Ok, couple of things here...
1) A reed switch will probably work if you can get the boat placed accurately. This may be a result of guides/locator pins/magnets, etc.
2) Consider a microswitch instead, although that might introduce other complications.
All switches are available in changeover, normally-open or normally-closed configurations. A normally-open switch is open-circuit when unactivated and closes when activated, a normally-closed switch is closed-circuit when unactivated and opens when unactivated. A changeover switch has a pair of switches in tandem, offering both functions together.
You want your circuit to be active (i.e. the contacts closed) when there is no magnet present and to open the circuit (turning off the lights) when the magnet becomes proximal. This means you need a normally-closed or changeover reed switch.
The next problem you will have is figuring out the current draw of your lights to make sure the switch can take it. If you're using LEDs (small ones, rather than ultra-brights, etc) then figure on 20mA per LED. Ultrabrights are 50-100mA per LED and high power LEDs are 300mA plus.
If you had ten 'little' LEDs and one ultra-bright you'd need about 300mA of switching capability. This will be listed on the spec for the reed switch.

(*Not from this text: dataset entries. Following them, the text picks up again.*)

(* ===== verification/Startup.v ===== *)
(** * Bringing an endpoint up

    [rds_endpoint], [rds_ep_bind] and [rds_ep_ctrl] in the order an
    application calls them establish the endpoint invariant. *)

From stdpp Require Import sorting.
From S2P Require Import Prelude Iov Wire Config Kernel Attr Getinfo AttrSpec Cq CqFifo Av MrCache MrCacheInv State Mr.
From S2P Require Import MrInv Pending Ring Msg Ep Objects Pres Frame Inv Rules PendInv Safety SafetyTx Emits Refs.

Section Startup.
Context {K : Type} `{!Kernel K}.
Implicit Types w : world K.

Lemma wp_sys_k {A} (f : K -> A * K) (Q : A -> world K -> Prop) w :
  (forall r k', Q r (w <| w_k := k' |>)) -> wp (sys_k f) Q w.
Proof. intros HQ. unfold wp, sys_k. destruct (f (w_k w)). apply HQ. Qed.

(** The endpoint without its socket fields. *)
Definition ep_core (e : rds_ep) : rds_ep := e <| e_sock := 0 |> <| e_is_bound := false |> <| e_transport := 0 |>.

(** What socket set-up leaves alone. *)
Definition core_of w := (w_cfg w, w_live w, w_dom w, w_cqs w, w_avec w, ep_core (w_ep w)).

Lemma set_buf_spec size opt w :
  wp (set_buf size opt) (fun _ w' => core_of w' = core_of w) w.
Proof.
  unfold set_buf. destruct (negb _); [|by apply wp_ret]. apply wp_bind, wp_ep_get, wp_bind, wp_sys_k.
  intros r k'. by apply wp_ret.
Qed.

Lemma init_socket_fail_spec r w : wp (init_socket_fail r) (fun r' w' => r' = r /\ core_of w' = core_of w) w.
Proof. unfold init_socket_fail. apply wp_bind, wp_ep_get, wp_bind, wp_modify, wp_bind, wp_ep_upd, wp_ret. done. Qed.

Lemma init_socket_spec info w :
  wp (rds_ep_init_socket info) (fun _ w' => core_of w' = core_of w) w.
Proof.
  unfold rds_ep_init_socket. apply wp_bind, wp_sys_k. intros [err|sock] k1.
  { by apply wp_bind, wp_ep_upd, wp_ret. }
  assert (Hfail : forall r w1, core_of w1 = core_of w -> wp (init_socket_fail r) (fun _ w' => core_of w' = core_of w) w1).
  { intros r w1 E1. eapply wp_mono; [apply init_socket_fail_spec|]. cbn beta. intros ? w2 [_ ->]. done. }
  apply wp_bind, wp_ep_upd, wp_bind, wp_sys_k. intros r k2. destruct (negb _); [by apply Hfail|].
  apply wp_bind, wp_gets.
  match goal with |- wp _ _ ?wg => assert (Eg : core_of wg = core_of w) by done; revert Eg; generalize wg; intros w1 Eg end.
  apply wp_bind. eapply wp_mono; [apply set_buf_spec|]. cbn beta. intros _ w2 E2.
  apply wp_bind. eapply wp_mono; [apply set_buf_spec|]. cbn beta. intros _ w3 E3.
  apply wp_bind. apply wp_mono with (Q := fun _ w' => core_of w' = core_of w).
  { destruct (i ← info; in_src_addr i) as [addr|]; [|apply wp_ret; congruence].
    unfold rds_setname. apply wp_bind, wp_ep_get, wp_bind, wp_sys_k. intros r' k'.
    assert (Ek : core_of (w3 <| w_k := k' |>) = core_of w) by (transitivity (core_of w3); [done|congruence]).
    destruct (negb _); [by apply wp_ret|]. apply wp_bind, wp_ep_upd, wp_ret. exact Ek. }
  intros r' w4 E4. destruct (negb _); [by apply Hfail|]. apply wp_bind, wp_sys_k. intros r'' k'.
  destruct (negb _); [by apply Hfail|]. by apply wp_ret.
Qed.

(** A new endpoint: nothing posted, pending or connected. *)
Definition ep_new (cfg : rds_config) (self : Z) (info : fi_info) (av : bool) (tx rx : option Z) (e : rds_ep) : Prop :=
  (e_self e, e_caps e, e_av e, e_tx_cq e, e_rx_cq e) = (self, in_caps info, av, tx, rx) /\
  (e_rx_posted_msg e, e_rx_posted_tag e, e_rx_unexp_msg e, e_rx_unexp_tag e) = ([], [], [], []) /\
  (e_pending e, e_deferred e, e_rndzv_tx_inflight e, e_op_id e) = ([], [], 0, 0) /\
  (e_eager_rdma e, e_ring_slots e, e_ring_max_peers e) = (rds_eager_rdma cfg, u32 (rds_ring_slots cfg), u32 (rds_ring_max_peers cfg)) /\
  (e_peers e, e_peer_hash e, e_peer_lru e, e_peer_cnt e, e_next_peer e) = (∅, ∅, [], 0, 0).

(** The objects around the endpoint are those of [w0]. *)
Definition around w := (w_cfg w, w_dom w, w_cqs w, w_avec w).

Lemma ep_new_core cfg self info av tx rx e e' :
  ep_core e' = ep_core e -> ep_new cfg self info av tx rx e -> ep_new cfg self info av tx rx e'.
Proof. destruct e, e'. unfold ep_core, set_field. cbn. intros [= -> -> -> -> -> -> -> -> -> -> -> -> -> -> -> -> -> -> -> -> -> -> -> -> -> -> -> -> -> -> ->]. done. Qed.

Lemma endpoint_spec self version info w :
  wp (rds_endpoint self version (Some info)) (fun r w' => r = 0 -> ofi_prov_check_info rds_util_prov version (Some info) = 0 /\
    w_live w' = true /\ ep_new (w_cfg w) self info false None None (w_ep w') /\ around w' = around w) w.
Proof.
  unfold rds_endpoint. apply wp_bind, wp_sys_alloc. intros [a|] k1; [|by apply wp_ret].
  apply wp_bind, wp_modify, wp_bind. unfold rds_ep_ring_init. apply wp_bind, wp_gets, wp_ep_upd.
  unfold ofi_endpoint_init. destruct (in_ep_attr info), (in_rx_attr info) as [rxa|], (in_tx_attr info) as [txa|]; try by apply wp_bind, wp_ret.
  destruct (ofi_prov_check_info rds_util_prov version (Some info) =? 0) eqn:Ec; cbn [negb]; cycle 1.
  { apply wp_bind, wp_ret. rewrite Ec. apply wp_ret. intros H. by rewrite H in Ec. }
  apply wp_bind, wp_bind, wp_ep_upd, wp_bind, wp_modify, wp_ret. apply Z.eqb_eq in Ec.
  cbn [negb Z.eqb]. apply wp_bind, wp_gets, wp_bind, wp_ep_upd, wp_bind, wp_sys_alloc. intros [b|] k2; [|by apply wp_bind, wp_endpoint_close, wp_ret].
  apply wp_bind, wp_ep_upd, wp_bind, wp_sys_alloc. intros [c|] k3; [|by apply wp_bind, wp_endpoint_close, wp_ret].
  match goal with |- wp _ _ ?wg => assert (Hn : ep_new (w_cfg w) self info false None None (w_ep wg)) by done;
    assert (Ha : around wg = around w) by done; revert Hn Ha; generalize wg; intros w1 Hn Ha end.
  apply wp_bind. eapply wp_mono; [apply init_socket_spec|]. cbn beta. intros r w2 E2. destruct (r =? 0) eqn:Er; cbn [negb].
  - apply wp_bind, wp_modify, wp_ret. intros _. unfold core_of in E2. split_and!; [done|done| |].
    + eapply ep_new_core; [|exact Hn]. w_simpl. congruence.
    + unfold around in *. w_simpl. congruence.
  - apply wp_bind, wp_endpoint_close, wp_ret. lia.
Qed.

A quick search on RS reveals:
http://uk.rs-online.com/web/c/?sra=oss&r=t&searchTerm=reed+switch+nc&x=0&y=0&sort-by=P_breakPrice1&sort-order=asc&pn=1This one looks promising:
http://uk.rs-online.com/web/p/reed-switches/3615150/It's 250mA switching capability, which isn't enough for the scenario I mentioned above, but would be good enough for 10-12 little LEDs or 2-5 ultrabrights. Higher current switching looks pretty expensive, but you can use other circuits to switch it with cheap reed switches if necessary.
Have you considered using a channel on the remote for the daughter-ship for the lights instead?